実際、「再雇用」と「再就職」をした場合、どのような差があるのか、働き方に変化はあるのかなど、あまりおきちんと把握できていない方も多いかもしれません。
今回は、「再雇用」「再就職」について深掘りしてみたいと思います。
再雇用とは、定年後、それまで働いていた企業を一度退職して再び雇用されることです。
一方、再就職とは、定年後に就職活動をして別の会社に雇用されることを指します。
再雇用と再就職には、それぞれメリットとデメリットがあります。
再雇用のメリットは、定年後も環境を変えずに働けるということです。
ただし、環境を変えないといっても、これまで通りのポジションや給与が保証されているわけではありません。
多くの場合、再雇用されるとそれまでのポジションを失い、給与も下がることになります。
一方、再就職のメリットは、やりたい仕事ができる可能性があるということです。
とはいうものの、それは当然のことながら、やりたい仕事ができる企業に就職できた場合です。
そのためには就職活動をしなければなりませんし、再就職後はまったく新しい環境で人間関係の構築を含めてイチからスタートしなければなりません。
それでは、再雇用や再就職をすると給与はどのようになるのでしょうか。
厚生労働書が令和7年に発表した賃金構造基本統計調査の概況によると、60代前半の大企業における平均賃金は月38万5,100円、中企業における平均賃金は月32万6,200円、小企業における平均賃金は月: 30万5,600円です。
年収に換算すると、大企業だと462万1200円、中企業だと391万4400円、小企業だと366万7200円です。
これは賞与を含んでいない数値ですが、現役時代の年収が580万円であれば、再雇用、再就職どちらにしても給与額は減ってしまう可能性が高いことが分かります。
また、60代後半の場合、大企業の平均賃金は月27万5000円、中企業の平均賃金は月25万3900円、小企業の平均賃金は月25万4300円です。
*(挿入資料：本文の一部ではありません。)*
(** [googleAuthSimulation]; the store is taken not to change during the
    simulated network lag of [login] and [signup]. *)
Definition GOOGLE_EMAIL : string := "demo.user@gmail.com"%string.

Definition googleAuthSimulation (nowMs : Z) (st : Storage)
  : Result (Storage * User) :=
  match find (fun u => optString_eqb (email u) GOOGLE_EMAIL)
          (objectValues (stUsers st)) with
  | Some _ => login GOOGLE_EMAIL None true st
  | None =>
      signup (mkSignup "GoogleUser"%string GOOGLE_EMAIL None ADULT (Some true))
        nowMs st
  end.

End UserService.

Definition logout (st : Storage) : Storage := setCurrent None st.

(** [getCurrentUser]: [users[userId] || null], looked up among the own
    keys.  A session id that is no own key but a name of
    [Object.prototype] would give the inherited value instead of [null];
    [login] and [signup] write the id of a stored user. *)
Definition getCurrentUser (st : Storage) : option User :=
  match stCurrent st with
  | None => None
  | Some id => if String.eqb id ""%string then None else lookupKey id (stUsers st)
  end.

Definition withInterests (i : list (string * Weight)) (u : User) : User :=
  mkUser (userId u) (username u) (email u) (password u) (ageRange u) i
    (readHistory u) (isGoogleAuth u) (onboardingComplete u).

Definition withHistory (h : list string) (u : User) : User :=
  mkUser (userId u) (username u) (email u) (password u) (ageRange u)
    (interests u) h (isGoogleAuth u) (onboardingComplete u).

(** [user.interests[category] || 1.0]: a number, or [None] for the
    function or object read when the category is no own key but a name of
    [Object.prototype].  The weights 0 and [null] are falsy and give 1.0. *)
Definition interestOr1 (i : list (string * Weight)) (cat : string) : option Z :=
  match getProp cat i with
  | Own (Num w) => Some (if w =? 0 then 100 else w)
  | Own NaN => Some 100
  | Inherited => None
  | Undefined => Some 100
  end.

(** [Math.max(0.1, (user.interests[category] || 1.0) + delta)]: a function
    or object plus a number is a string that is no numeral, of which
    [Math.max] makes [NaN]. *)
Definition newWeight (i : list (string * Weight)) (cat : string) (delta : Z)
  : Weight :=
  match interestOr1 i cat with
  | Some w => Num (Z.max 10 (w + delta))
  | None => NaN
  end.

(** [updateInterests], for a finite [delta].  For an id that is no own key
    but a name of [Object.prototype], [user] is the inherited value and
    reading [user.interests[category]] throws a [TypeError] (its message
    depends on the engine). *)
Definition updateInterests (id cat : string) (delta : Z) (st : Storage)
  : Result (Storage * option User) :=
  match getProp id (stUsers st) with
  | Own user =>
      let w := newWeight (interests user) cat delta in
      let user' := withInterests (assign cat w (interests user)) user in
      Ok (saveUsers (setKey id user' (stUsers st)) st, Some user')
  | Inherited => Err "TypeError"%string
  | Undefined => Ok (st, None)
  end.

Definition includes (x : string) (l : list string) : bool :=
  existsb (String.eqb x) l.

(** [addToHistory] returns nothing; this is the store it leaves.  For an
    id that is no own key the store stays as it is (for a name of
    [Object.prototype] because [user.readHistory.includes] throws). *)
Definition addToHistory (id art : string) (st : Storage) : Storage :=
  match lookupKey id (stUsers st) with
  | Some user =>
      if includes art (readHistory user) then st
      else saveUsers
             (setKey id (withHistory (readHistory user ++ [art]) user)
                (stUsers st)) st
  | None => st
  end.

(** [completeOnboarding] returns what it read under the id.  For an id
    that is no own key but a name of [Object.prototype], the first selected
    category throws a [TypeError] ([user.interests] is [undefined]); with
    no category selected the inherited value is returned (the property the
    code sets on it is kept by no store). *)
Definition completeOnboarding (id : string) (selected : list string)
    (st : Storage) : Result (Storage * Read User) :=
  match getProp id (stUsers st) with
  | Own user =>
      let i := fold_left (fun acc cat => assign cat (Num 200) acc) selected
                 (interests user) in
      let user' :=
        mkUser (userId user) (username user) (email user) (password user)
          (ageRange user) i (readHistory user) (isGoogleAuth user)
          (Some true) in
      Ok (saveUsers (setKey id user' (stUsers st)) st, Own user')
  | Inherited =>
      match selected with
      | [] => Ok (st, Inherited)
      | _ :: _ => Err "TypeError"%string
      end
  | Undefined => Ok (st, Undefined)
  end.

(** [adminDeleteUser]: the test [users[userIdToWipe]] also holds for a name
    of [Object.prototype], for which [delete] removes nothing. *)
Definition adminDeleteUser (id : string) (st : Storage) : Storage * bool :=
  match getProp id (stUsers st) with
  | Own _ | Inherited =>
      let st1 := saveUsers (deleteKey id (stUsers st)) st in
      (if optString_eqb (stCurrent st1) id then setCurrent None st1 else st1,
       true)
  | Undefined => (st, false)
  end.

(** [adminAddUser]; [nowMs] is [Date.now()].  The age range is taken
    among the values of the enumeration. *)
Definition adminAddUser (name pw mail : string) (age : AgeRange) (nowMs : Z)
    (st : Storage) : Storage * string :=
  let id := String.append "user-"%string (numberToString nowMs) in
  let newUser :=
    mkUser id name (Some mail) (Some (hashPassword pw)) age
      DEFAULT_INTERESTS [] None (Some false) in
  (saveUsers (setKey id newUser (stUsers st)) st, id).

(** The key [`${userId}_${dateStr}`] of a cached briefing. *)
Definition briefingKey (id dateStr : string) : string :=
  String.append id (String.append "_"%string dateStr).

(** [briefings[key] || null]: an own value is an array, which is truthy
    even when empty; [Undefined] stands for the [null] returned, and
    [Inherited] for the member of [Object.prototype] that is returned when
    the key is one of its names. *)
Definition getDailyBriefing (id dateStr : string) (st : Storage)
  : Read (list NewsArticle) :=
  getProp (briefingKey id dateStr) (stBriefings st).

Definition saveDailyBriefing (id dateStr : string)
    (articles : list NewsArticle) (st : Storage) : Storage :=
  mkStorage (stUsers st) (stCurrent st)
    (assign (briefingKey id dateStr) articles (stBriefings st)).

(** Whether a string contains the character [c]. *)
Fixpoint hasChar (c : Ascii.ascii) (s : string) : bool :=
  match s with
  | String.EmptyString => false
  | String.String c' r => Ascii.eqb c' c || hasChar c r
  end.
Lemma anyAliasPresent_fields fields aliases :
  forallb validKey aliases = true ->
  (anyAliasPresent (responseOfFields fields) aliases = true <->
   exists a v rest, In a aliases /\ valuesOf a fields = v :: rest /\ v <> EmptyString).
Proof.
  induction aliases as [|a aliases IH]; simpl; intros Hv.
  - split; [discriminate | intros (a & v & rest & [] & _)].
  - apply andb_true_iff in Hv as [Ha Hrest].
    rewrite (Header_Get_fields fields a Ha).
    destruct (negb (String.eqb (hd EmptyString (valuesOf a fields)) EmptyString)) eqn:E.
    + split; [intros _ | reflexivity].
      apply nonEmpty_hd in E as (v & rest & Hl & Hne). exists a, v, rest. auto.
    + rewrite (IH Hrest). split.
      * intros (b & v & rest & Hin & Hl & Hne). exists b, v, rest. auto.
      * intros (b & v & rest & [<- | Hin] & Hl & Hne).
        -- assert (E' : negb (String.eqb (hd EmptyString (valuesOf a fields)) EmptyString) = true)
             by (apply nonEmpty_hd; eauto).
           congruence.
        -- exists b, v, rest. auto.
Qed.

(** Presence of an entry whose names are header keys, read off the fields
    received. *)
Lemma isHeaderPresent_fields fields header :
  forallb validKey (headerNames header) = true ->
  (isHeaderPresent (responseOfFields fields) header = true <->
   firstValueNonEmpty fields header).
Proof.
  unfold isHeaderPresent, firstValueNonEmpty, headerNames. simpl.
  intros Hv. apply andb_true_iff in Hv as [Hn Ha].
  rewrite (Header_Get_fields fields _ Hn).
  destruct (negb (String.eqb (hd EmptyString (valuesOf (Name header) fields)) EmptyString)) eqn:E.
  - split; [intros _ | reflexivity].
    apply nonEmpty_hd in E as (v & rest & Hl & Hne). exists (Name header), v, rest. auto.
  - rewrite (anyAliasPresent_fields fields _ Ha). split.
    + intros (b & v & rest & Hin & Hl & Hne). exists b, v, rest. auto.
    + intros (b & v & rest & [<- | Hin] & Hl & Hne).
      * assert (E' : negb (String.eqb (hd EmptyString (valuesOf (Name header) fields)) EmptyString) = true)
          by (apply nonEmpty_hd; eauto).
        congruence.
      * exists b, v, rest. auto.
Qed.

Lemma securityHeaders_validKeys :
  Forall (fun header => forallb validKey (headerNames header) = true) securityHeaders.
Proof. repeat constructor. Qed.

(** C1 (as the code has it): for every response, given by the header fields
    received, and every catalog entry, [isHeaderPresent] returns true if and
    only if the first value received under the entry's canonical name, or
    under one of its aliases, is non-empty.  Names are compared up to ASCII
    case; a name whose first value is the empty string counts as absent. *)
Theorem isHeaderPresent_first_value (fields : list (string * string))
    (header : SecurityHeader) :
  In header securityHeaders ->
  (isHeaderPresent (responseOfFields fields) header = true <->
   firstValueNonEmpty fields header).
Proof.
  intros Hin. apply isHeaderPresent_fields.
  exact (proj1 (List.Forall_forall _ _) securityHeaders_validKeys header Hin).
Qed.

Lemma isHeaderPresent_first_value_witness :
  let header :=
    {| Name := "Content-Security-Policy"; Present := false;
       Description := "Helps prevent XSS attacks by defining allowed content sources.";
       Weight := 20; Aliases := ["Content-Security-Policy-Report-Only"] |} in
  let fields := [("content-security-policy-report-only", "default-src 'self'")] in
  In header securityHeaders /\
  (isHeaderPresent (responseOfFields fields) header = true <->
   firstValueNonEmpty fields header).
Proof.
  simpl. split.
  - do 3 right. left. reflexivity.
  - apply isHeaderPresent_first_value. do 3 right. left. reflexivity.
Defined.
(** * AI-Recruitment-Agent: the screening / matching / interview pipeline

    A shallow embedding of [src/main.py] (class [RecruitmentAgent]) and
    the properties of its three-stage pipeline.

    Conventions of the embedding.
    - A [string] is a Python [str] whose code points are below 256 (ASCII and
      Latin-1), one character per code point; on such text [str.lower] works
      character by character.  Module [Unicode] widens the alphabet by
      U+0130, whose lower-casing is two code points.
    - Python numbers ([int] and [float] scores, years of experience) are
      exact rationals [Q]; numeric results are compared with [==], [<=], [<].
      The rounding of binary floating point is not modelled.
    - [set(a) & set(b)] is an intersection of [gset string]; the list built
      from such a set has no specified order in Python and is kept as a set.
    - The agent's [session_state] dict is a [gmap string value]; calls to the
      module logger and readings of the clock are explicit in the [world]
      threaded through every method. *)

From Stdlib Require Import Ascii QArith Qminmax Lqa.
From Stdlib Require Import Sorting.Sorted.
From stdpp Require Import gmap strings list fin_maps.

Local Open Scope string_scope.
Local Open Scope nat_scope.
Local Open Scope list_scope.

(** ** Strings: [str.lower] and the [in] operator *)

Module Str.

(** The code points below 256 that [str.lower] changes: A to Z, and the
    capital letters U+00C0 to U+00DE of Latin-1 (U+00D7, the multiplication
    sign, is not a letter).  Each goes to the code point 32 places up. *)
Definition is_upper (n : nat) : bool :=
  (Nat.leb 65 n && Nat.leb n 90
   || Nat.leb 192 n && Nat.leb n 222 && negb (Nat.eqb n 215))%bool.

Definition lower_ascii (c : ascii) : ascii :=
  let n := nat_of_ascii c in
  if is_upper n then ascii_of_nat (n + 32) else c.

Fixpoint lower (s : string) : string :=
  match s with
  | EmptyString => EmptyString
  | String c s' => String (lower_ascii c) (lower s')
  end.

(** [contains needle hay] is Python's [needle in hay] on strings. *)
Fixpoint contains (needle hay : string) : bool :=
  (String.prefix needle hay ||
   match hay with
   | EmptyString => false
   | String _ hay' => contains needle hay'
   end)%bool.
60代後半になると、大企業と中小企業の間の賃金格差はほとんどなくなることが分かります。
60代以降に収入が大幅に減ってしまう人は、60~65歳まで活用できる高年齢雇用継続給付制度の活用も検討しましょう。
高年齢雇用継続給付には高年齢雇用継続基本給付金と高年齢再就職給付金の2種類があります。
高年齢雇用継続基本給付金は、60歳以降に再雇用されて賃金が60歳時点の75%未満になった場合、雇用保険に5年以上加入していれば給付金が支給される制度です。
最大で賃金の15%が支給されます。
高年齢再就職給付金は、雇用保険の基本手当を受給後に再就職した人が、受給日数を100日以上残して再就職した場合、その日数に応じて給付金が支給される、というものです。
この制度でも、最大で賃金の15%が支給されます。
60歳以降の平均年収は、企業規模に関わらず300万円台になる可能性が高いです。
そのため、再雇用であれ再就職であれ、現役時代に年収が400万円以上だった人は給与が減ってしまうことを想定しておいた方がよいでしょう。
60歳以降に給与額が75%未満になってしまう人は、高年齢雇用継続基本給付金や高年齢再就職給付金といった制度を活用することで目減り分を補填できます。
まとめ
そういう葛藤と問題が定年間近になると出てきます。
よりベターな選択は何なのか、人生100年といわれるこの先の生き方を含めて、じっくりと考えていきたいものです。